Imagine watching two films, each describing in sufficient detail and breadth a future life you might lead,

including everything that you might care about, and deciding which of these two futures you prefer.

So that's one of Stuart Russell's principles, which they don't exactly map onto Asimov's laws, but I think they're an interesting way to sort of frame this conversation.

But again, it strikes me that the sort of dichotomy that we've got, the disconnect we've got here, is how you get from simple principles that we want to abide by, do no evil, you know, don't kill cats or dogs and eat them, to what actually happens as societies evolve, which is you end up with, you know, 47 volumes of tax code to try and specify every single possible outcome of every possible variable in a real-world scenario.

So, you know, how do we square those things when we're thinking about AI and rules that they need to abide by?

Adrian?

Well, first, I think it's very hard to argue with Stuart's principle.

Why would you not want to maximize the realization of human preferences?

Of course, we do want to do that, but there's tremendous devil in the detail there.

First, how do we know what are human preferences?

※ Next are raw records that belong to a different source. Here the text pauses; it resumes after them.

(** * SPACEINFRA index weighting: a shallow embedding of
      [research/weighting_algorithm.py]

    The engine is the class [SpaceIndexWeighting]: its constructor, the two
    normalizers, [calculate_weights] and [summary_stats].

    Numbers.  The program computes on IEEE doubles held in pandas Series.
    A double is modelled as an extended real [fl]: a finite value carries a
    real number, and the two infinities and NaN are explicit constructors,
    because they are what division by zero produces and what the pandas
    reductions skip.  Arithmetic on finite values is exact: rounding and the
    sign of zero are not modelled.  A result that exact arithmetic gives as
    an equality of a sum or a quotient, and that rounding disturbs in the
    last digits, is therefore stated with a tolerance (1e-6, the tolerance
    of the documentation) or with closed bounds, not as that equality.

    Tables.  The callers pass the result of a [merge], which carries a
    RangeIndex, so a column is a [list fl] and the label [idx] of [iterrows]
    and [.loc] is the position in the list.  The row fields are real numbers,
    as the data model has them; NaN and the infinities arise only inside the
    computation. *)

From Stdlib Require Import String Ascii ZArith Reals Lra Lia Bool Arith List.
From Stdlib Require Import OrderedTypeEx.
From Stdlib Require Import Sorting.Sorted Sorting.Permutation.
Import ListNotations.

Local Open Scope R_scope.

(** ** Floating values *)

Module Float.

Inductive fl : Type :=
| Fin (x : R)
| Inf (neg : bool)
| NaN.

Definition Rltb (x y : R) : bool := if Rlt_dec x y then true else false.
Definition Rleb (x y : R) : bool := if Rle_dec x y then true else false.
Definition Reqb (x y : R) : bool := if Req_dec_T x y then true else false.

Definition isna (a : fl) : bool :=
  match a with NaN => true | _ => false end.

Definition fopp (a : fl) : fl :=
  match a with
  | Fin x => Fin (- x)
  | Inf s => Inf (negb s)
  | NaN => NaN
  end.

Definition fadd (a b : fl) : fl :=
  match a, b with
  | NaN, _ | _, NaN => NaN
  | Fin x, Fin y => Fin (x + y)
  | Fin _, Inf s | Inf s, Fin _ => Inf s
  | Inf s, Inf t => if Bool.eqb s t then Inf s else NaN
  end.

Definition fsub (a b : fl) : fl := fadd a (fopp b).

Definition fmul (a b : fl) : fl :=
  match a, b with
  | NaN, _ | _, NaN => NaN
  | Fin x, Fin y => Fin (x * y)
  | Fin x, Inf s | Inf s, Fin x =>
      if Reqb x 0 then NaN else Inf (xorb s (Rltb x 0))
  | Inf s, Inf t => Inf (xorb s t)
  end.

(** Division as numpy performs it: a finite non-zero value over zero is an
    infinity, zero over zero is NaN, nothing raises. *)
Definition fdiv (a b : fl) : fl :=
  match a, b with
  | NaN, _ | _, NaN => NaN
  | Fin x, Fin y =>
      if Reqb y 0
      then (if Reqb x 0 then NaN else Inf (Rltb x 0))
      else Fin (x / y)
  | Fin _, Inf _ => Fin 0
  | Inf s, Fin y => Inf (xorb s (Rltb y 0))
  | Inf _, Inf _ => NaN
  end.

(** Comparisons: every comparison with NaN is false. *)
Definition feqb (a b : fl) : bool :=
  match a, b with
  | Fin x, Fin y => Reqb x y
  | Inf s, Inf t => Bool.eqb s t
  | _, _ => false
  end.

Definition fltb (a b : fl) : bool :=
  match a, b with
  | NaN, _ | _, NaN => false
  | Fin x, Fin y => Rltb x y
  | Fin _, Inf s => negb s
  | Inf s, Fin _ => s
  | Inf s, Inf t => s && negb t
  end.

Definition fleb (a b : fl) : bool :=
  match a, b with
  | NaN, _ | _, NaN => false
  | Fin x, Fin y => Rleb x y
  | Fin _, Inf s => negb s
  | Inf s, Fin _ => s
  | Inf s, Inf t => s || negb t
  end.

(** [np.log10]: NaN on negative arguments, minus infinity at zero. *)
Definition log10 (a : fl) : fl :=
  match a with
  | NaN => NaN
  | Fin x =>
      if Rltb 0 x then Fin (ln x / ln 10)
      else if Reqb x 0 then Inf true else NaN
  | Inf s => if s then NaN else Inf false
  end.

End Float.
Import Float.

(** ** pandas Series *)

Module Series.

Definition series := list fl.
(** ** The grid *)

Lemma cell_of_day (y m d : Z) : day (cell_of y m d) = d.
Proof.
  unfold cell_of. destruct (Z.eqb_spec d 0) as [->|]; reflexivity.
Qed.

Lemma cell_of_date (y m d : Z) :
  date (cell_of y m d) = if decide (d = 0) then None
                         else Some (dt.mkdate y m d).
Proof.
  unfold cell_of. destruct (Z.eqb_spec d 0); case_decide; done.
Qed.

Lemma cell_of_invariant (y m d : Z) : cell_invariant y m (cell_of y m d).
Proof.
  unfold cell_invariant. rewrite cell_of_day, cell_of_date.
  case_decide as Hd; split.
  - split; [intros [? [=]]|done].
  - intros ? [=].
  - split; [done|eauto].
  - intros ? [= <-]. done.
Qed.

Lemma grid_cells (y m : Z) (weeks : list (list Z)) :
  concat (cells_of y m <$> weeks) = cell_of y m <$> concat weeks.
Proof.
  induction weeks as [|w weeks IH]; [done|].
  cbn [fmap list_fmap concat]. rewrite fmap_app. f_equal. apply IH.
Qed.

Lemma grid_days (y m : Z) (days : list Z) :
  day <$> (cell_of y m <$> days) = days.
Proof.
  rewrite <- list_fmap_compose. rewrite <- (list_fmap_id days) at 2.
  apply list_fmap_ext. intros _ d _. apply cell_of_day.
Qed.

(** On a valid year and month [_build_month_grid] returns the days of the
    month, cut into weeks, cell by cell. *)
Lemma build_month_grid_valid (y m : Z) :
  1 ≤ y ≤ 9999 → 1 ≤ m ≤ 12 →
  _build_month_grid y m = Ok (month_grid y m).
Proof.
  intros Hy Hm. unfold _build_month_grid.
  rewrite monthdayscalendar_sunday by done.
  change (Ok ?w ≫= ?f) with (f w). cbv beta.
  apply (mapM_ok _ (cells_of y m)), Forall_forall. intros w Hw.
  apply (mapM_ok _ (cell_of y m)), Forall_forall. intros d Hd.
  assert (d ∈ month_days y m) as Hin.
  { rewrite <- (weeks_of_concat (month_days y m)).
    apply list_elem_of_In, in_concat. exists w.
    split; by apply list_elem_of_In. }
  apply month_days_elem in Hin. unfold cell_of.
  destruct (Z.eqb_spec d 0); [done|].
  rewrite new_valid by lia. reflexivity.
Qed.

Lemma build_month_grid_bad_month (y m : Z) :
  ¬ 1 ≤ m ≤ 12 → _build_month_grid y m = Raise (IllegalMonthError m).
Proof.
  intros Hm. unfold _build_month_grid.
  by rewrite monthdayscalendar_bad_month.
Qed.

Lemma first_week (y m : Z) :
  1 ≤ m ≤ 12 →
  ∃ w rest, weeks_of (month_days y m)
            = (replicate (days_before y m) 0 ++ 1 :: w) :: rest.
Proof.
  intros Hm. destruct (month_days_length y m Hm) as (k & Hk & _ & Hlen).
  pose proof (days_in_month_bounds y m Hm) as Hd.
  pose proof (days_before_lt y m) as Hb.
  destruct (weeks_of (month_days y m)) as [|w0 rest] eqn:Hw.
  { apply (f_equal length) in Hw. rewrite weeks_of_length, Hlen in Hw.
    cbn [length] in Hw. assert (1 ≤ (7 * k + 6) / 7)%nat; [|lia].
    apply Nat.div_le_lower_bound; lia. }
  assert (weeks_of (month_days y m) !! 0%nat = Some w0) as Hw0 by by rewrite Hw.
  apply weeks_of_lookup in Hw0 as [_ ->].
  change (7 * 0)%nat with 0%nat. rewrite drop_0.
  unfold month_days. rewrite seqZ_cons by lia.
  rewrite take_app_ge by (rewrite length_replicate; lia).
  rewrite length_replicate.
  destruct (7 - days_before y m)%nat as [|j] eqn:Hj; [lia|].
  cbn [take app]. eauto.
Qed.

(** Outside [MINYEAR .. MAXYEAR] the construction of the date of day 1
    raises. *)
Lemma build_month_grid_bad_year (y m : Z) :
  ¬ 1 ≤ y ≤ 9999 → 1 ≤ m ≤ 12 →
  _build_month_grid y m = Raise (year_error y).
Proof.
  intros Hy Hm. unfold _build_month_grid.
  rewrite monthdayscalendar_sunday by done.
  change (Ok ?w ≫= ?f) with (f w). cbv beta.
  destruct (first_week y m Hm) as (w & rest & ->).
  apply (mapM_raise _ (cells_of y m) [] _ rest); [constructor|].
  apply (mapM_raise _ (cell_of y m)).
  - apply Forall_forall. intros d [-> _]%elem_of_replicate. reflexivity.
  - change (1 =? 0) with false. cbv iota. by rewrite new_invalid_year by lia.
Qed.

Lemma month_grid_day_numbers (y m : Z) :
  day_numbers (month_grid y m) = seqZ 1 (dt._days_in_month y m).
Proof.
  unfold day_numbers, month_grid.
  by rewrite grid_cells, weeks_of_concat, grid_days, month_days_filter.
Qed.

Lemma month_grid_weeks (y m : Z) :
  1 ≤ m ≤ 12 →
  (4 ≤ length (month_grid y m) ≤ 6)%nat ∧
  Forall (λ w, length w = 7%nat) (month_grid y m).
Proof.
  intros Hm. destruct (month_days_length y m Hm) as (k & Hk & _ & Hlen).
  destruct (weeks_of_full _ _ Hlen) as [Hn Hall].
  unfold month_grid. split; [by rewrite length_fmap, Hn|].
  apply Forall_fmap. eapply Forall_impl; [exact Hall|].
  intros w Hw. unfold cells_of. cbn. by rewrite length_fmap.
Qed.

(** C1.  For every year in 1..9999 and month in 1..12,
    [_build_month_grid] returns a grid whose non-zero day numbers, read
    week by week and cell by cell, are the list 1, 2, ..., daysInMonth:
    every day of the month occurs exactly once, in increasing order, and
    no other non-zero day number occurs. *)
Theorem build_month_grid_days (y m : Z) :
  1 ≤ y ≤ 9999 → 1 ≤ m ≤ 12 →
  ∃ weeks, _build_month_grid y m = Ok weeks ∧
           day_numbers weeks = seqZ 1 (dt._days_in_month y m).
Proof.
  intros Hy Hm. exists (month_grid y m).
  split; [by apply build_month_grid_valid|apply month_grid_day_numbers].
Qed.

Lemma build_month_grid_days_witness :
  1 ≤ 2024 ≤ 9999 ∧ 1 ≤ 2 ≤ 12 ∧
  ∃ weeks, _build_month_grid 2024 2 = Ok weeks ∧
           day_numbers weeks = seqZ 1 (dt._days_in_month 2024 2).
Proof.
  split; [lia|]. split; [lia|]. apply (build_month_grid_days 2024 2); lia.
Defined.

(** C2.  For every year in 1..9999 and month in 1..12, every week of the
    grid that [_build_month_grid] returns has exactly 7 cells. *)
Theorem build_month_grid_week_length (y m : Z) :
  1 ≤ y ≤ 9999 → 1 ≤ m ≤ 12 →
  ∃ weeks, _build_month_grid y m = Ok weeks ∧
           Forall (λ week, length week = 7%nat) weeks.
Proof.
  intros Hy Hm. exists (month_grid y m).
  split; [by apply build_month_grid_valid|by apply month_grid_weeks].
Qed.

Lemma build_month_grid_week_length_witness :
  1 ≤ 2023 ≤ 9999 ∧ 1 ≤ 10 ≤ 12 ∧
  ∃ weeks, _build_month_grid 2023 10 = Ok weeks ∧
           Forall (λ week, length week = 7%nat) weeks.
Proof.
  split; [lia|]. split; [lia|].
  apply (build_month_grid_week_length 2023 10); lia.
Defined.

(** C8.  For every year in 1..9999 and month in 1..12, the grid that
    [_build_month_grid] returns has between 4 and 6 weeks. *)
Theorem build_month_grid_week_count (y m : Z) :
  1 ≤ y ≤ 9999 → 1 ≤ m ≤ 12 →
  ∃ weeks, _build_month_grid y m = Ok weeks ∧ (4 ≤ length weeks ≤ 6)%nat.
Proof.
  intros Hy Hm. exists (month_grid y m).
  split; [by apply build_month_grid_valid|by apply month_grid_weeks].
Qed.

Lemma build_month_grid_week_count_witness :
  1 ≤ 2026 ≤ 9999 ∧ 1 ≤ 2 ≤ 12 ∧
  ∃ weeks, _build_month_grid 2026 2 = Ok weeks ∧ (4 ≤ length weeks ≤ 6)%nat.
Proof.
  split; [lia|]. split; [lia|].
  apply (build_month_grid_week_count 2026 2); lia.
Defined.

(** C3.  Every cell of the grid that [_build_month_grid year month]
    returns carries a date exactly when its day is not 0, and the date of
    a cell has the day of the cell and the month and year of the grid.
    The grid exists for every year in 1..9999 and month in 1..12 (and
    for no other input, see [build_month_grid_returns]). *)
Theorem build_month_grid_cell_invariant (y m : Z) :
  1 ≤ y ≤ 9999 → 1 ≤ m ≤ 12 →
  ∃ weeks, _build_month_grid y m = Ok weeks ∧
           Forall (Forall (cell_invariant y m)) weeks.
Proof.
  intros Hy Hm. exists (month_grid y m).
  split; [by apply build_month_grid_valid|].
  unfold month_grid, cells_of. apply Forall_fmap, Forall_forall. intros w _.
  cbn. apply Forall_fmap, Forall_forall. intros d _. apply cell_of_invariant.
Qed.

Lemma build_month_grid_cell_invariant_witness :
  1 ≤ 1999 ≤ 9999 ∧ 1 ≤ 12 ≤ 12 ∧
  ∃ weeks, _build_month_grid 1999 12 = Ok weeks ∧
           Forall (Forall (cell_invariant 1999 12)) weeks.
Proof.
  split; [lia|]. split; [lia|].
  apply (build_month_grid_cell_invariant 1999 12); lia.
Defined.

(** [_build_month_grid] returns a grid on the years 1..9999 and the
    months 1..12 and raises on every other input. *)
Lemma build_month_grid_returns (y m : Z) :
  (∃ weeks, _build_month_grid y m = Ok weeks) ↔ 1 ≤ y ≤ 9999 ∧ 1 ≤ m ≤ 12.
Proof.
  split.
  - intros [weeks H].
    destruct (decide (1 ≤ m ≤ 12)) as [Hm|Hm];
      [|by rewrite build_month_grid_bad_month in H].
    destruct (decide (1 ≤ y ≤ 9999)) as [Hy|Hy]; [done|].
    by rewrite build_month_grid_bad_year in H.
  - intros [Hy Hm]. eexists. by apply build_month_grid_valid.
Qed.
(** * CorrELF calibration scripts: pattern aggregation, metrics, weights, thresholds

    A shallow embedding of the evaluation scripts under [data/evaluation]
    and the properties their pattern histogram is meant to have.

    Conventions of the embedding
    - Python [int] and the [int64] accumulators are [Z].  The [int8] casts of
      the label and flag columns are written out ([Np.int8]).
    - Python [float] values that only go through [+], [*], [/] and comparisons
      are exact rationals [Q]; a column that may hold NaN or an infinity is an
      [npfloat].  Rounding of binary floating point is written out ([Fl.f64],
      [Fl.f32]) where a script's outcome depends on it: the [float32] casts
      of the binarizer and of the threshold scan, and the doubles that
      [np.argmax] compares; elsewhere a rate stands for the double nearest to
      it.
    - A raised exception is the [Raise] case of [result].
    - The output directory of the binarizer is a list of named files; a
      write to a name that exists replaces the file.
    - Library calls stay parameters, except for what they check before they
      compute: the class check of [LogisticRegression.fit] is written out.
    - Each script is a [Module] named after its file. *)

From Stdlib Require Import String.
From Stdlib Require Import ZArith QArith Qabs Qround Qpower List Sorted Bool Lia Lqa.
From Stdlib Require OrderedTypeEx.
Import ListNotations.

Open Scope Z_scope.

(** ** Exceptions *)

Inductive exn : Type :=
| ValueError
| RuntimeError
| ZeroDivisionError
| IndexError.

Inductive result (A : Type) : Type :=
| Ok (a : A)
| Raise (e : exn).

Arguments Ok {A} a.
Arguments Raise {A} e.

Definition bind {A B : Type} (m : result A) (k : A -> result B) : result B :=
  match m with
  | Ok a => k a
  | Raise e => Raise e
  end.

Notation "x <- m ;; k" := (bind m (fun x => k))
  (at level 61, m at next level, right associativity).
Notation "' p <- m ;; k" := (bind m (fun x => let p := x in k))
  (at level 61, p pattern, m at next level, right associativity).

(** ** Column values *)

(** A cell of an integer column read through [to_numpy]: [None] is a null,
    which numpy shows as NaN and [np.isfinite] rejects. *)
Definition cell : Type := option Z.

(** A float that may be NaN or infinite. *)
Inductive npfloat : Type :=
| Fin (q : Q)
| PosInf
| NegInf
| NaN.

(** ** Binary floating point *)

Module Fl.

(** The integer nearest to [q], ties to the even one. *)
Definition rne (q : Q) : Z :=
  let fl := Qfloor q in
  match (q - inject_Z fl ?= 1 # 2)%Q with
  | Lt => fl
  | Gt => fl + 1
  | Eq => if Z.even fl then fl else fl + 1
  end.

How are we going to figure that out?

And even if we could figure it out, do we mean

Hannah, your preferences?

Do we mean Adam's preferences?

Do we mean Hannah, your preferences right now for what you want?

You know, would you like to eat a cake right now?

Maybe yes, but you know maybe it's not on your long-term good.

How do we deal with the fact that we know your preferences might evolve over time?

How are we going to deal with that?

So it sounds simple.

We should just, of course, work with human preferences, but there's a lot of complicated detail there to figure out.

Well, okay, let's go into some of those questions that you raised there.

How on earth, Brian, can you build an AI that understands how to interpret that?

I would say we're really just at the petty, exhilarating beginning of the process of actually building these systems that can learn general things from human preferences.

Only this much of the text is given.